SCI FI Weekly just published a Q&A I did with Kim Stanley Robinson, in which we mainly discuss his Science in the Capitol trilogy, and Global Warming.

Your Mars books were about terraforming Mars; the Science in the Capital series is to some degree are about terraforming Earth (to repair the effects of global warming). What are our chances of doing either before it’s too late?

Robinson: We are the major force changing the surface and atmosphere of Earth now (we’re faster than the natural processes changing it, I mean), so terraforming is indeed physically possible, but we’re not used to thinking of ourselves in that role. It would require a changed paradigm, which admitted that we have become some kind of conscious “global biosphere maintenance stewards,” and that environmental thinking now ought to include an openness to at least the concept of doing things deliberately to reduce our impacts. We have to reconceptualize wilderness as being a kind of ethical position as well as a piece of land, meaning active and conscious stewardship on our part. This is a kind of interaction with the Earth that has been going on semi-consciously since the beginning of humankind, but now it’s become obvious, and it is a frightening thing to contemplate, because it’s a stupendously complex system and we don’t know enough to do what we now need to. And the unintended further consequences of anything we might try are hard to predict.

Even so, we may eventually agree through the U.N. or something else to try some things, if we get desperate enough. The crux may come if the Western Antarctic Ice Sheet begins to detach in a big way. About a quarter of the world’s population lives very near the coastline, and the disruptions there could be so severe that we would contemplate mitigating actions.
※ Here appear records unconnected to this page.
(** C5 (code bug): every well-formed day-offset string ["<d>.<hh>:<mm>"]
    whose day offset is 31 or more matches the schema pattern, yet
    [calculate_duration_in_minutes] raises [ValueError] whenever it is the
    start or the end, whatever the other time: the offset [d] is parsed as
    the day of month [d + 1] with [%d], which stops at 31. The claimed
    difference of minute counts is never returned for it. *)
Theorem calculate_duration_in_minutes_day_offset_over_30_fails
  (sd : list nat) (sh1 sh2 sm1 sm2 : nat) (t : string) :
  well_formed_time sd sh1 sh2 sm1 sm2 -> 31 <= tok_val sd ->
  day_offset_pattern (time_str sd sh1 sh2 sm1 sm2) = true /\
  calculate_duration_in_minutes (time_str sd sh1 sh2 sm1 sm2) t = Err ValueError /\
  calculate_duration_in_minutes t (time_str sd sh1 sh2 sm1 sm2) = Err ValueError.
Proof.
  intros Hw H31.
  assert (Hp : parse_day_offset_time (time_str sd sh1 sh2 sm1 sm2) = Err ValueError).
  { unfold parse_day_offset_time. rewrite (py_split_time_str _ _ _ _ _ Hw).
    destruct Hw as (Hl & Hd & _).
    destruct (py_int_day_token sd Hl Hd) as [-> _]. cbn [bind].
    apply strptime_dHM_day_over_31. pose proof (tok_val_le_99 sd Hl Hd). lia. }
  split; [exact (day_offset_pattern_time_str _ _ _ _ _ Hw)|].
  rewrite !calculate_duration_in_minutes_parse, Hp.
  split; [reflexivity|now destruct (parse_day_offset_time t)].
Qed.

Lemma calculate_duration_in_minutes_day_offset_over_30_fails_witness :
  day_offset_pattern (time_str [3; 1]%nat 0 0 0 0) = true /\
  calculate_duration_in_minutes (time_str [3; 1]%nat 0 0 0 0) "30.23:59" = Err ValueError /\
  calculate_duration_in_minutes "30.23:59" (time_str [3; 1]%nat 0 0 0 0) = Err ValueError.
Proof.
  apply calculate_duration_in_minutes_day_offset_over_30_fails;
    [unfold well_formed_time; repeat split; try (repeat constructor; lia); lia|vm_compute; discriminate].
Defined.

(* ------------------------------------------------------------------ *)
(** ** [_sort_all_raw_data_list] and [_get_object_by_id] *)

Lemma sort_by_id_sorted_copy {A} (f : A -> string) (l : list A) :
  stable_sorted_copy f (sort_by f l) l.
Proof.
  split; [apply sort_by_perm|]. split; [apply (sort_by_sorted f l)|].
  intros s. apply (sort_by_stable f s l).
Qed.

(** [_sort_all_raw_data_list] sorts each of the four collections by its id
    with a stable sort: every collection keeps its records, comes out in
    ascending id order (Python string order), and records sharing an id
    keep their relative order. *)
Theorem sort_all_raw_data_list_spec (ds : dataset) :
  let ds' := sort_all_raw_data_list ds in
  stable_sorted_copy duty_id (duties ds') (duties ds) /\
  stable_sorted_copy vehicle_id (vehicles ds') (vehicles ds) /\
  stable_sorted_copy trip_id (trips ds') (trips ds) /\
  stable_sorted_copy stop_id (stops ds') (stops ds).
Proof. cbn zeta. repeat split; apply sort_by_id_sorted_copy. Qed.

Lemma insert_by_sorted_head {A} (f : A -> string) (x : A) (l : list A) :
  id_sorted f (x :: l) -> insert_by f x l = x :: l.
Proof.
  intros S. destruct l as [|y l]; [reflexivity|]. cbn.
  apply Sorted_inv in S as [_ H]. apply HdRel_inv in H. now rewrite H.
Qed.

Lemma sort_by_sorted_id {A} (f : A -> string) (l : list A) : id_sorted f l -> sort_by f l = l.
Proof.
  induction l as [|x l IH]; intros S; [reflexivity|]. cbn [sort_by].
  rewrite IH by (now apply Sorted_inv in S as [S _]). now apply insert_by_sorted_head.
Qed.

(** Every report sorts [raw_data] in place before reading it, and the
    breaks report does so through the two other reports: sorting an already
    sorted dataset changes nothing. *)
Theorem sort_all_raw_data_list_idempotent (ds : dataset) :
  sort_all_raw_data_list (sort_all_raw_data_list ds) = sort_all_raw_data_list ds.
Proof.
  unfold sort_all_raw_data_list. cbn [duties vehicles trips stops].
  rewrite !(sort_by_sorted_id _ _ (sort_by_sorted _ _)). reflexivity.
Qed.

Lemma str_lt_le_trans (a b x : string) :
  str_ltb b a = false -> str_ltb b x = true -> str_ltb a x = true.
Proof.
  intros H1 H2. destruct (str_ltb a b) eqn:E.
  - exact (str_ltb_trans _ _ _ E H2).
  - now rewrite (str_ltb_total _ _ E H1).
Qed.

Lemma StronglySorted_nth {A} (R : A -> A -> Prop) (l : list A) (i j : nat) (a b : A) :
  StronglySorted R l -> (i < j)%nat -> nth_error l i = Some a -> nth_error l j = Some b -> R a b.
Proof.
  intros S. revert i j. induction S as [|y l S IH H]; intros i j Hij Ha Hb;
    [destruct i; discriminate|].
  destruct i as [|i]; destruct j as [|j]; try lia; cbn in Ha, Hb.
  - injection Ha as <-. exact (proj1 (Forall_forall _ _) H b (nth_error_In _ _ Hb)).
  - apply (IH i j); auto. lia.
Qed.

Lemma div2_bounds (lo hi : nat) :
  (lo < hi)%nat -> (lo <= Nat.div (lo + hi) 2 < hi)%nat.
Proof.
  intros H. pose proof (Nat.div_mod (lo + hi) 2 ltac:(lia)) as D.
  pose proof (Nat.mod_upper_bound (lo + hi) 2 ltac:(lia)). lia.
Qed.

Section Bisect.
Variable A : Type.
Variable f : A -> string.
Variable key : A -> option pyval.
Hypothesis Hkey : forall o, key o = Some (PStr (f o)).
Variable a : list A.
Variable x : string.
Hypothesis Hmono : forall i j oi oj, (i <= j)%nat -> nth_error a i = Some oi ->
  nth_error a j = Some oj -> str_ltb (f oj) x = true -> str_ltb (f oi) x = true.

Lemma bisect_go_spec (fuel lo hi : nat) :
  (lo <= hi <= List.length a)%nat -> (hi - lo <= fuel)%nat ->
  (forall i o, (i < lo)%nat -> nth_error a i = Some o -> str_ltb (f o) x = true) ->
  (forall i o, (hi <= i)%nat -> nth_error a i = Some o -> str_ltb (f o) x = false) ->
  exists n, bisect_go fuel a (PStr x) key lo hi = Ok n /\
    (forall i o, (i < n)%nat -> nth_error a i = Some o -> str_ltb (f o) x = true) /\
    (forall i o, (n <= i)%nat -> nth_error a i = Some o -> str_ltb (f o) x = false).
Proof.
  revert lo hi. induction fuel as [|fuel IH]; intros lo hi Hb Hf Hlo Hhi; cbn [bisect_go].
  - exists lo. split; [reflexivity|]. split; [exact Hlo|].
    intros i o Hi. apply Hhi. lia.
  - destruct (Nat.ltb_spec lo hi) as [Hlt|Hge].
    + pose proof (div2_bounds lo hi Hlt) as Hm.
      set (mid := Nat.div (lo + hi) 2) in *.
      destruct (nth_error a mid) as [o|] eqn:E;
        [|apply nth_error_None in E; lia].
      rewrite Hkey. cbn [py_lt bind].
      destruct (str_ltb (f o) x) eqn:L.
      * apply IH; [lia|lia| |exact Hhi].
        intros i o' Hi Ho'. apply (Hmono i mid o' o); auto. lia.
      * apply IH; [lia|lia|exact Hlo|].
        intros i o' Hi Ho'. destruct (str_ltb (f o') x) eqn:L'; [|reflexivity].
        rewrite (Hmono mid i o o') in L by auto. discriminate.
    + exists lo. split; [reflexivity|]. split; [exact Hlo|].
      intros i o Hi. apply Hhi. lia.
Qed.
End Bisect.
Beyond that, I think it’s best not to put the problem as a question concerning whether we are “too late” or not, because either answer leads to a kind of non-active response: i.e., if it’s not too late, I don’t have to change, and if it is too late, then there’s no point in changing, so either way–party on! Also, in some sense, encompassing all life on Earth, it will never be “too late,” in that even if we trigger a mass extinction event, the surviving life would quickly fill the empty niches and evolve onward. You can’t kill life on Earth, short of toasting it in an expanding sun or whatnot. But you can kill a lot of species, and wreck a lot of biomes, and you can probably wreck human civilization for a time, which would kill a lot of people. So I think it’s better to think of it in terms of “do we save more or do we save less,” of the other species in particular.

Read the whole interview on SCI FI Weekly…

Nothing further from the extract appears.